Comparing Python enums to Java, was: How much sanity checking is required for function inputs?
Ethan Furman
ethan at stoneleaf.us
Sun Apr 24 14:45:10 EDT 2016
On 04/24/2016 11:27 AM, Chris Angelico wrote:
> On Mon, Apr 25, 2016 at 4:12 AM, Ethan Furman wrote:
>> Values can be anything. The names are immutable and hashable.
>
> I know they *can* be, because I looked in the docs; but does it make
> sense to a human?
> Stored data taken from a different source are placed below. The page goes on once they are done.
(** X6: the lock file that decides is the first one in search-directory
    order and, within that directory, in the order [bun.lockb],
    [bun.lock], [pnpm-lock.yaml], [yarn.lock], [package-lock.json]. *)
Theorem first_lock_file_decides (fs : FileSystem) (s : ProjectStructure)
    (pre post : list path) (dir : path)
    (before after : list (string * PackageManager))
    (lockFile : string) (m : PackageManager) :
  searchDirs s = pre ++ dir :: post ->
  lockFiles = before ++ (lockFile, m) :: after ->
  noLockFileIn fs pre ->
  (forall lockFile' m', In (lockFile', m') before ->
                        existsSync fs (join dir lockFile') = false) ->
  existsSync fs (join dir lockFile) = true ->
  detectPackageManager fs s = mkDetection m (lockReason s dir lockFile).
Proof.
  intros Hdirs Htable Hpre Hbefore Hex.
  unfold detectPackageManager. rewrite Hdirs, (lockPass_skips fs s pre _ Hpre).
  simpl. unfold lockIn. rewrite Htable.
  rewrite (find_first _ before after (lockFile, m)); [reflexivity | | exact Hex].
  intros [f' m'] Hin. simpl. now apply (Hbefore f' m').
Qed.

Lemma first_lock_file_decides_witness :
  detectPackageManager fsWorkspace workspaceStructure
    = mkDetection pnpm (lockReason workspaceStructure repoDir "pnpm-lock.yaml").
Proof.
  apply (first_lock_file_decides fsWorkspace workspaceStructure [] [appDir] repoDir
           [("bun.lockb", bun); ("bun.lock", bun)]
           [("yarn.lock", yarn); ("package-lock.json", npm)]).
  - reflexivity.
  - reflexivity.
  - intros dir lockFile m [].
  - intros lockFile' m' Hin. simpl in Hin.
    destruct Hin as [[= <- <-] | [[= <- <-] | []]]; reflexivity.
  - reflexivity.
Defined.

Lemma pmOfString_pmName (m : PackageManager) : pmOfString (pmName m) = Some m.
Proof. destruct m; reflexivity. Qed.

Lemma beforeAt_versioned (m : PackageManager) (version : string) :
  beforeAt (pmName m ++ "@" ++ version) = pmName m.
Proof. destruct m; reflexivity. Qed.

Lemma beforeAt_bare (m : PackageManager) : beforeAt (pmName m) = pmName m.
Proof. destruct m; reflexivity. Qed.

Lemma fieldPass_none (fs : FileSystem) (s : ProjectStructure) (dirs : list path) :
  (forall dir, In dir dirs -> fieldIn fs s dir = None) ->
  fieldPass fs s dirs = None.
Proof.
  induction dirs as [|x dirs IH]; simpl; [reflexivity|].
  intros H. rewrite (H x (or_introl eq_refl)). apply IH.
  intros dir Hin. apply H. now right.
Qed.

(** X7: with no lock file in any search directory, a manifest of the
    first search directory whose [packageManager] is the name of one of
    the four managers, alone or followed by [@] and any version text,
    selects that manager, the reason citing the field. *)
Theorem packageManager_field_round_trip (fs : FileSystem) (s : ProjectStructure)
    (dir : path) (rest : list path) (packageJson : json)
    (m : PackageManager) (version : string) :
  searchDirs s = dir :: rest ->
  noLockFileIn fs (searchDirs s) ->
  readJson fs (join dir "package.json") = Some packageJson ->
  getProp packageJson "packageManager" = Value (JStr (pmName m ++ "@" ++ version)) \/
  getProp packageJson "packageManager" = Value (JStr (pmName m)) ->
  detectPackageManager fs s = mkDetection m (fieldReason s dir).
Proof.
  intros Hdirs Hnone Hread Hprop.
  unfold detectPackageManager. rewrite (lockPass_none fs s _ Hnone), Hdirs. simpl.
  destruct Hprop as [Hprop | Hprop].
  - rewrite (fieldIn_string fs s dir packageJson _ m Hread Hprop); [reflexivity|].
    now rewrite beforeAt_versioned, pmOfString_pmName.
  - rewrite (fieldIn_string fs s dir packageJson _ m Hread Hprop); [reflexivity|].
    now rewrite beforeAt_bare, pmOfString_pmName.
Qed.

Lemma packageManager_field_round_trip_witness :
  detectPackageManager fsFields fieldStructure
    = mkDetection pnpm (fieldReason fieldStructure repoDir).
Proof.
  apply (packageManager_field_round_trip fsFields fieldStructure repoDir [appDir]
           (JObj [("packageManager", JStr "pnpm@8.0.0")]) pnpm "8.0.0").
  - reflexivity.
  - intros dir lockFile m' Hdir Hlock. simpl in Hdir, Hlock.
    destruct Hdir as [<- | [<- | []]];
      repeat (destruct Hlock as [[= <- <-] | Hlock]; [reflexivity|]);
      destruct Hlock.
  - reflexivity.
  - left. reflexivity.
Defined.

(** X8: with no lock file in any search directory and no manifest there
    whose [packageManager] is a string naming one of the four managers
    (the manifest is missing or unreadable, the field is absent, not a
    string, or names something else), the answer is npm with reason
    [fallback]. *)
Theorem unusable_signals_fall_back_to_npm (fs : FileSystem) (s : ProjectStructure) :
  noLockFileIn fs (searchDirs s) ->
  (forall dir packageJson text,
     In dir (searchDirs s) ->
     readJson fs (join dir "package.json") = Some packageJson ->
     getProp packageJson "packageManager" = Value (JStr text) ->
     pmOfString (beforeAt text) = None) ->
  detectPackageManager fs s = mkDetection npm "fallback".
Proof.
  intros Hnone Hun. unfold detectPackageManager.
  rewrite (lockPass_none fs s _ Hnone), fieldPass_none; [reflexivity|].
  intros dir Hin. apply fieldIn_unusable. intros j text. now apply Hun.
Qed.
Sure, we can legally do this:
Well, not me. ;)
>--> class Color(Enum):
> ... red = 1
> ... green = 2
> ... blue = 3
> ... break_me = [0xA0, 0xF0, 0xC0]
> ...
>--> Color([0xA0, 0xF0, 0xC0])
> <Color.break_me: [160, 240, 192]>
>--> Color([0xA0, 0xF0, 0xC0]).value.append(1)
>--> Color([0xA0, 0xF0, 0xC0]).value.append(1)
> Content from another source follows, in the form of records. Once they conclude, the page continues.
(** The challenge is the two bytes 00 ff. *)
Lemma Authenticate_sends_signature_witness :
  let challenge := "{'id':1,'result':{'challenge':'00ff'}}" in
  let verdict := "{'id':2,'result':{'authenticated':true,'session_id':'S-1'}}" in
  let c := mkClient (Reference.connected
                       (Reference.frame challenge ++ Reference.frame verdict)) 1 in
  exists b2,
    Marshal_RpcRequest
      (RpcRequest.mk 2 "auth.verify"
         (Some (JObject
            [("agent", JString "agent-1");
             ("signature",
              JString (hex_EncodeToString (signature_of Reference.key [x00; xff])))])))
      = Ok b2 /\
    outbound (conn (snd (Authenticate Background "agent-1" Reference.key c))) =
      Reference.frame "{'id':1,'method':'auth.challenge','params':{'agent':'agent-1'}}"
      ++ written b2 /\
    fst (Authenticate Background "agent-1" Reference.key c) = Returns None.
Proof.
  intros challenge verdict c.
  assert (Hp : prints_all Reference.package) by (intros j; eexists; reflexivity).
  assert (Hw : awaits Background c (list_byte_of_string (Reference.text_of challenge))
                 (frame_of (list_byte_of_string (Reference.text_of verdict)) ++ [])).
  { split; [split; reflexivity|]. split; [rewrite app_nil_r; reflexivity|].
    vm_compute. discriminate. }
  assert (Hmax : len (list_byte_of_string (Reference.text_of verdict)) <= maxFrameSize)
    by (vm_compute; discriminate).
  assert (Hs : challenge_shaped [("challenge", JString "00ff")]).
  { intros k v [[= <- <-]|[]] Hn. right. eexists. reflexivity. }
  assert (Hvs : verdict_shaped [("authenticated", JBool true); ("session_id", JString "S-1")]).
  { repeat split; intros k v [[= <- <-]|[[= <- <-]|[]]] Hn;
      solve [discriminate Hn | right; eexists; reflexivity]. }
  destruct (Authenticate_sends_signature Reference.package Reference.signer
              Background "agent-1" Reference.key c _ _ [] _
              (RpcResponse.mk 2 (Some (JObject [("authenticated", JBool true);
                                                ("session_id", JString "S-1")])) None)
              _ [x00; xff]
              Hp eq_refl Hw Hmax eq_refl eq_refl eq_refl Hs eq_refl eq_refl)
    as (b1 & b2 & Hb1 & Hb2 & Hout & _ & _ & Hnil).
  exists b2. split; [exact Hb2|]. split.
  - rewrite Hout. injection Hb1 as <-. reflexivity.
  - exact (Hnil _ eq_refl eq_refl Hvs eq_refl).
Defined.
If you are looking up by value, you have to use the current value.
Looks like pebkac error to me. ;)
> At some point, we're moving beyond the concept of "enumeration" and
> settling on "types.SimpleNamespace".
Sure. But like most things in Python I'm not going to enforce it. And
if somebody somewhere has a really cool use-case for it, more power to 'em.